* _Exercise details_
Where a line in the records holds "noise", count it once; return only the final number.

Stored data
..............................
(* ===== verification/UartSettings.v ===== *)
(** * The serial port driver: settings, and a peer that is never ready

    Control bits, attributes and reset, and the rule for any call. The wait of [IohSerialWrite] has a limit, but one run of
    [IohSerialReceiveTransmit] has none: with flow control the run goes on as long as a byte is to be sent, and the byte stays
    where it is while the peer is not ready. *)

From S2P Require Import Prelude UartDefs UartRules.
From stdpp Require Import list.
#[local] Open Scope Z_scope.

(** ** Fields *)

Lemma set_field_bit i v x j : 0 <= i -> 0 <= j -> Z.testbit (set_field i v x) j = if j =? i then v else Z.testbit x j.
Proof.
  intros Hi Hj. unfold set_field. destruct v; rewrite ?Z.lor_spec, ?Z.ldiff_spec, Z.pow2_bits_eqb by done; rewrite (Z.eqb_sym i j).
  - destruct (j =? i); [apply orb_true_r|apply orb_false_r].
  - destruct (j =? i); [apply andb_false_r|apply andb_true_r].
Qed.

Lemma set_field_width w i v x : 0 <= i < w -> in_width w x -> in_width w (set_field i v x).
Proof.
  intros Hi Hx. assert (Hp : in_width w (2 ^ i)) by (unfold in_width; split; [lia|apply Z.pow_lt_mono_r; lia]).
  unfold set_field. destruct v; [apply lor_in_width; [lia|done|done]|].
  apply in_width_of_bits; [lia| |].
  - apply Z.ldiff_nonneg. left. unfold in_width in *. lia.
  - intros j Hj. rewrite Z.ldiff_spec. by rewrite (in_width_bit w x) by done.
Qed.

Lemma has_bit c k : 0 <= k -> has c (2 ^ k) = Z.testbit c k.
Proof.
  intros Hk. unfold has. apply Bool.eq_iff_eq_true. rewrite Z.eqb_eq. split; intros E.
  - apply (f_equal (fun y => Z.testbit y k)) in E. rewrite Z.land_spec, Z.pow2_bits_true, andb_true_r in E by done. done.
  - apply Z.bits_inj'. intros j Hj. rewrite Z.land_spec, Z.pow2_bits_eqb by done. destruct (Z.eqb_spec k j) as [<-|]; [by rewrite E|apply andb_false_r].
Qed.

(** ** Control bits *)

(** The bits that can be set. *)
Definition control_ok (c : Z) : bool := Z.land c 0xffff8ffc =? 0.

Definition control_value (dtr rts lme loop flow : bool) : Z :=
  flag loop EFI_SERIAL_SOFTWARE_LOOPBACK_ENABLE (flag flow EFI_SERIAL_HARDWARE_FLOW_CONTROL_ENABLE (flag lme EFI_SERIAL_HARDWARE_LOOPBACK_ENABLE
    (flag rts EFI_SERIAL_REQUEST_TO_SEND (flag dtr EFI_SERIAL_DATA_TERMINAL_READY 0)))).

Lemma control_bits c : in_width 32 c -> control_ok c = true ->
  c = control_value (Z.testbit c 0) (Z.testbit c 1) (Z.testbit c 12) (Z.testbit c 13) (Z.testbit c 14).
Proof.
  intros Hc Hok. apply Z.eqb_eq in Hok.
  assert (E : c = Z.land c 0x7003).
  { transitivity (Z.land c (Z.lor 0xffff8ffc 0x7003)).
    - change (Z.lor 0xffff8ffc 0x7003) with (Z.ones 32). rewrite Z.land_ones by lia. symmetry. by apply Z.mod_small.
    - by rewrite Z.land_lor_distr_r, Hok, Z.lor_0_l. }
  assert (F : forall k, 0 <= k -> Z.land c (2 ^ k) = if Z.testbit c k then 2 ^ k else 0).
  { intros k Hk. apply Z.bits_inj'. intros j Hj. rewrite Z.land_spec, Z.pow2_bits_eqb by done. destruct (Z.eqb_spec k j) as [<-|Hne].
    - rewrite andb_true_r. destruct (Z.testbit c k); [by rewrite Z.pow2_bits_true|by rewrite Z.testbit_0_l].
    - rewrite andb_false_r. destruct (Z.testbit c k); [by rewrite Z.pow2_bits_false by lia|by rewrite Z.testbit_0_l]. }
  rewrite E at 1. change 0x7003 with (Z.lor (2 ^ 0) (Z.lor (2 ^ 1) (Z.lor (2 ^ 12) (Z.lor (2 ^ 13) (2 ^ 14))))).
  rewrite !Z.land_lor_distr_r, !F by lia. clear E F Hok.
  by destruct (Z.testbit c 0), (Z.testbit c 1), (Z.testbit c 12), (Z.testbit c 13), (Z.testbit c 14).
Qed.

Lemma flag_land b m c k : Z.land (flag b m c) k = flag b (Z.land m k) (Z.land c k).
Proof. destruct b; [apply Z.land_lor_distr_l|done]. Qed.
Lemma flag_0 b c : flag b 0 c = c.
Proof. destruct b; [apply Z.lor_0_r|done]. Qed.

Section Settings.
Context {D : Type} {B : SerialBus D} {L : SerialLaws D}.
Context (Rounds : nat).
Implicit Types (s : SERIAL_DEV D).
Abbreviation enough := (enough Rounds).

(** The registers that a value of the control bits stands for. *)
Definition controlled (c : Z) s s' : Prop :=
  s'.(SoftwareLoopbackEnable) = Z.testbit c 13 /\ s'.(HardwareFlowControl) = Z.testbit c 14 /\
  Z.testbit (mcr s'.(port)) 0 = Z.testbit c 0 /\ Z.testbit (mcr s'.(port)) 1 = Z.testbit c 1 /\ Z.testbit (mcr s'.(port)) 4 = Z.testbit c 12 /\
  exists l p, s' = with_control (Z.testbit c 13) (Z.testbit c 14) (with_port l p s) /\ arrived l = arrived s.(log) /\ sent l = sent s.(log) /\
    line_control l = line_control s.(log) /\ (noise p <= noise s.(port))%nat /\ tpl p = tpl s.(port).

Lemma wp_IohSerialSetControl c (Q : EFI_STATUS -> SERIAL_DEV D -> Prop) s :
  serial_ok s -> (control_ok c = false -> Q EFI_UNSUPPORTED s) -> (forall s', control_ok c = true -> controlled c s s' -> Q EFI_SUCCESS s') ->
  wp (IohSerialSetControl c) Q s.
Proof.
  intros Hs HE HQ. unfold IohSerialSetControl. fold (control_ok c). destruct (control_ok c) eqn:E; cbn [negb]; [|by apply wp_ret, HE].
  apply wp_RaiseTPL. intros p1 _ _ N1. apply wp_bind, wp_IohSerialReadPort; [apply Hs|offset|]. intros v p2 _ T2 _ N2 _.
  apply wp_bind, wp_modify.
  change EFI_SERIAL_DATA_TERMINAL_READY with (2 ^ 0). change EFI_SERIAL_REQUEST_TO_SEND with (2 ^ 1).
  change EFI_SERIAL_HARDWARE_LOOPBACK_ENABLE with (2 ^ 12). change EFI_SERIAL_HARDWARE_FLOW_CONTROL_ENABLE with (2 ^ 14).
  change EFI_SERIAL_SOFTWARE_LOOPBACK_ENABLE with (2 ^ 13). rewrite !has_bit by lia.
  set (m0 := set_field Mcr_Lme false _). set (m1 := if Z.testbit c 12 then _ else _).
  assert (Hm : Z.testbit (Z.land m1 0x1f) 0 = Z.testbit c 0 /\ Z.testbit (Z.land m1 0x1f) 1 = Z.testbit c 1 /\ Z.testbit (Z.land m1 0x1f) 4 = Z.testbit c 12).
  { rewrite !Z.land_spec. change (Z.testbit 0x1f 0) with true. change (Z.testbit 0x1f 1) with true. change (Z.testbit 0x1f 4) with true.
    rewrite !andb_true_r. subst m1 m0. unfold Mcr_DtrC, Mcr_Rts, Mcr_Lme.
    by destruct (Z.testbit c 12), (Z.testbit c 1), (Z.testbit c 0); rewrite !set_field_bit by lia. }
  clearbody m1. apply wp_bind.
  assert (HF : forall Q' : unit -> SERIAL_DEV D -> Prop, Q' tt (with_control false (Z.testbit c 14) (with_port (Read SERIAL_REGISTER_MCR v :: s.(log)) p2 s)) ->
    wp (if Z.testbit c 14 then modify (with_control false true) else mret tt) Q' (with_control false false (with_port (Read SERIAL_REGISTER_MCR v :: s.(log)) p2 s))).
  { intros Q' H. destruct (Z.testbit c 14); [by apply wp_modify|by apply wp_ret]. }
  apply HF. apply wp_bind, wp_IohSerialWritePort; [apply Hs|offset|]. intros p3 T3 N3 M3. change (is_at SERIAL_REGISTER_MCR SERIAL_REGISTER_MCR) with true in M3.
  cbn [with_port with_control log port HardwareFlowControl] in *. apply wp_bind.
  assert (HG : forall p, tpl p = tpl s.(port) -> mcr p = mcr p3 -> (noise p <= noise p3)%nat ->
    Q EFI_SUCCESS (with_control (Z.testbit c 13) (Z.testbit c 14) (with_port (Write SERIAL_REGISTER_MCR m1 :: Read SERIAL_REGISTER_MCR v :: s.(log)) p s))).
  { intros p Tp Mp Np. apply HQ; [done|]. unfold controlled. cbn [with_port with_control SoftwareLoopbackEnable HardwareFlowControl port].
    rewrite Mp, M3. split; [done|]. split; [done|]. split; [apply Hm|]. split; [apply Hm|]. split; [apply Hm|]. eexists _, _. split; [done|].
    split; [by rewrite !arrived_other|]. split; [cbn [sent]; by rewrite app_nil_r|]. split; [done|]. split; [lia|done]. }
  destruct (Z.testbit c 13).
  - apply wp_modify. apply wp_RestoreTPL. intros p Tp Mp Np. by apply HG.
  - apply wp_ret. apply wp_RestoreTPL. intros p Tp Mp Np. by apply HG.
Qed.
..............................
* _Solution to this problem_
2